> _YOUR OBJECTIVE_:
Every line below that holds the string "constructor" must be copied.

■ ■ ■ ■ ■

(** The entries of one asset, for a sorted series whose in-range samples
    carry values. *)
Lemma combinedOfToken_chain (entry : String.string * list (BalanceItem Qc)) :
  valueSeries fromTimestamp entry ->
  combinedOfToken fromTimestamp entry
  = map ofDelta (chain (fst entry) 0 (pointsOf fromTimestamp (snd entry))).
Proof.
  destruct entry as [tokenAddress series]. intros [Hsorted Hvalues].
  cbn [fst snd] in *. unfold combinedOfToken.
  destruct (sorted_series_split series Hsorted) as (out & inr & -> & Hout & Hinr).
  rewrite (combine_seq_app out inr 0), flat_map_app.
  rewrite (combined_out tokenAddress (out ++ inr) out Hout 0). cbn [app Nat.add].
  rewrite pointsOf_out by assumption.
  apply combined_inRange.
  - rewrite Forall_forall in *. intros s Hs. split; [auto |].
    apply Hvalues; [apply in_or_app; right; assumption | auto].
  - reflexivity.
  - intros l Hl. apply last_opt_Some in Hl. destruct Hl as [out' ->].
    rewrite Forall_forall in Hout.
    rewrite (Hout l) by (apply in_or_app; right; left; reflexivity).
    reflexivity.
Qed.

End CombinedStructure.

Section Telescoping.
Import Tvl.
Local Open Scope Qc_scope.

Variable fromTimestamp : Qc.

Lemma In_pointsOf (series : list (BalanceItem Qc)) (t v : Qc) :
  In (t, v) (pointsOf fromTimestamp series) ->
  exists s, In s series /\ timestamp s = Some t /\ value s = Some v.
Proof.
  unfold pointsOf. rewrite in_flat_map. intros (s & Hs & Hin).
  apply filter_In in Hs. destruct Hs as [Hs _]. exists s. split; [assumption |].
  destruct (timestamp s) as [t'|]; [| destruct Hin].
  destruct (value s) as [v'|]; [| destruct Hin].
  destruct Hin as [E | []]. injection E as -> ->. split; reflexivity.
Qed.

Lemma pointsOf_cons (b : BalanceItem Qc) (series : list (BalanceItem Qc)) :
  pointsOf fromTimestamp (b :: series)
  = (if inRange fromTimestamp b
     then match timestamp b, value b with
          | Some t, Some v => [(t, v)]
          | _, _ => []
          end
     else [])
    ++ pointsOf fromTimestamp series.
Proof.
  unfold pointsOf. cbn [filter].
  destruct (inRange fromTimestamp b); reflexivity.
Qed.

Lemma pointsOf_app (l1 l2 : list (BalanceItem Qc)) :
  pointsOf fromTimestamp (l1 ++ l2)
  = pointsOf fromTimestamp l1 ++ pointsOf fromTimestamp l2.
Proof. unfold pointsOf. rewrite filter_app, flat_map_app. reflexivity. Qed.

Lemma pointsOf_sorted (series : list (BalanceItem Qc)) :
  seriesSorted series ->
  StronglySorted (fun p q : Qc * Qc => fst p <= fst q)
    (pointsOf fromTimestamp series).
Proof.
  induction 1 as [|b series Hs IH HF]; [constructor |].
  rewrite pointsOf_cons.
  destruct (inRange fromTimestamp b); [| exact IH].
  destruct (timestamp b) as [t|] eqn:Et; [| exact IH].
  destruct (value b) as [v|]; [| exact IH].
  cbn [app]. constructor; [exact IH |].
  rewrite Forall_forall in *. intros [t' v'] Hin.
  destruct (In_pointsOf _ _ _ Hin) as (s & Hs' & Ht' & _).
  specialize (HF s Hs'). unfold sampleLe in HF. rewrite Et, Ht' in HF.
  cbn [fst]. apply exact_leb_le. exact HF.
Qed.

■ ■ ■ ■ ■

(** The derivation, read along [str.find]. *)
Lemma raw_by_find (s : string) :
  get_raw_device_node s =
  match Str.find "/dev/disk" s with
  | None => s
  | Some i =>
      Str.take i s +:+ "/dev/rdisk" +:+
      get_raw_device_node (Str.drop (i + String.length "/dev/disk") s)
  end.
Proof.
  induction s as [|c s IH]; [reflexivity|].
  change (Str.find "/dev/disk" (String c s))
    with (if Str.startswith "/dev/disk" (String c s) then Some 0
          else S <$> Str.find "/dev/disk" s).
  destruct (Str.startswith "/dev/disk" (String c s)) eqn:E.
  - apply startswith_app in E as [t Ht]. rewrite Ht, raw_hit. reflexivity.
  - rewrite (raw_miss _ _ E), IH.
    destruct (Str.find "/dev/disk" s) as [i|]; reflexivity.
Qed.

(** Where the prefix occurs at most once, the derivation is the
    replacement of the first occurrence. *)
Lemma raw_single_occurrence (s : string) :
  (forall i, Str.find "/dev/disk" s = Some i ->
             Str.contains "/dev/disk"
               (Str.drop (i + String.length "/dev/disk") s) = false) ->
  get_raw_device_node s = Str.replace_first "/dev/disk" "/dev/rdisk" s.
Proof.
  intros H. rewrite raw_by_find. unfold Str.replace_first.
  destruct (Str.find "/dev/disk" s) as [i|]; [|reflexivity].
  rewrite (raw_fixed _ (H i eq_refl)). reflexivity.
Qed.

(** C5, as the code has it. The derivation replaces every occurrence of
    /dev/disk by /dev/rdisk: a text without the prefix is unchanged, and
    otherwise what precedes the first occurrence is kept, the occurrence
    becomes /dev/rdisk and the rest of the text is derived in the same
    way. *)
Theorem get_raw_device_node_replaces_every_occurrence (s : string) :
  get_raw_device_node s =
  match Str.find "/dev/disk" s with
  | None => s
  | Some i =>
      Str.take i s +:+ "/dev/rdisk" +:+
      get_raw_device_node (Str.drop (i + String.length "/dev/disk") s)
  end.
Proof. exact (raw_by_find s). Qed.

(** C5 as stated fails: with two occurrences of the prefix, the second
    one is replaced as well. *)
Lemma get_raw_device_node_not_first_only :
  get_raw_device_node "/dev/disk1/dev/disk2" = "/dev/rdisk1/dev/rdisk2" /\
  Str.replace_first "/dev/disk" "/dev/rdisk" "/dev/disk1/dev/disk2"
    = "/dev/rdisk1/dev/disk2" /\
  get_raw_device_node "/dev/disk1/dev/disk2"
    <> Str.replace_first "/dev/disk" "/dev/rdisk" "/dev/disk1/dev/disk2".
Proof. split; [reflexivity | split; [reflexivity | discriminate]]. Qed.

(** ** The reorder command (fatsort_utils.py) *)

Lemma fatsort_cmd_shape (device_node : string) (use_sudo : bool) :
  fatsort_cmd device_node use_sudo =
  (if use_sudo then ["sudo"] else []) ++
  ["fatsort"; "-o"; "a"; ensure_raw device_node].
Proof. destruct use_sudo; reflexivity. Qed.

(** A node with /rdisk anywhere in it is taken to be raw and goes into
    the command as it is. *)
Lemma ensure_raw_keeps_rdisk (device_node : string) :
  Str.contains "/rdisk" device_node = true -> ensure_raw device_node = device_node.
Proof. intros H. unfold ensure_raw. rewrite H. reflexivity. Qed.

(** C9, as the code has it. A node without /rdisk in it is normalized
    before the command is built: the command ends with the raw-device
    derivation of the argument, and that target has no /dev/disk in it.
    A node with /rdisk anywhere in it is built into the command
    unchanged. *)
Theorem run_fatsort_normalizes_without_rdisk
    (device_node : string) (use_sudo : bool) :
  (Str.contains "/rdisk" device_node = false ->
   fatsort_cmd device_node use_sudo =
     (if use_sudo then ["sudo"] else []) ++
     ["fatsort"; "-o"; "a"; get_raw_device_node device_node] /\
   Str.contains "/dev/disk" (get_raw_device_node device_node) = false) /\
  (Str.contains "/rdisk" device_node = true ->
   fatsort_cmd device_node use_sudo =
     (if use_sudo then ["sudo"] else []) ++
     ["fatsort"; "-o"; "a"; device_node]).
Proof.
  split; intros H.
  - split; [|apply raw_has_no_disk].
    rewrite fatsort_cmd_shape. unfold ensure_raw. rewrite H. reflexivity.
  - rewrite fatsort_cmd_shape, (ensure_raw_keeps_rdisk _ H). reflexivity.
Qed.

■ ■ ■ ■ ■

> _WRITTEN SOLUTION_:
  induction 1 as [|b series Hs IH HF]; [constructor |].
  cbn [app]. constructor; [exact IH |].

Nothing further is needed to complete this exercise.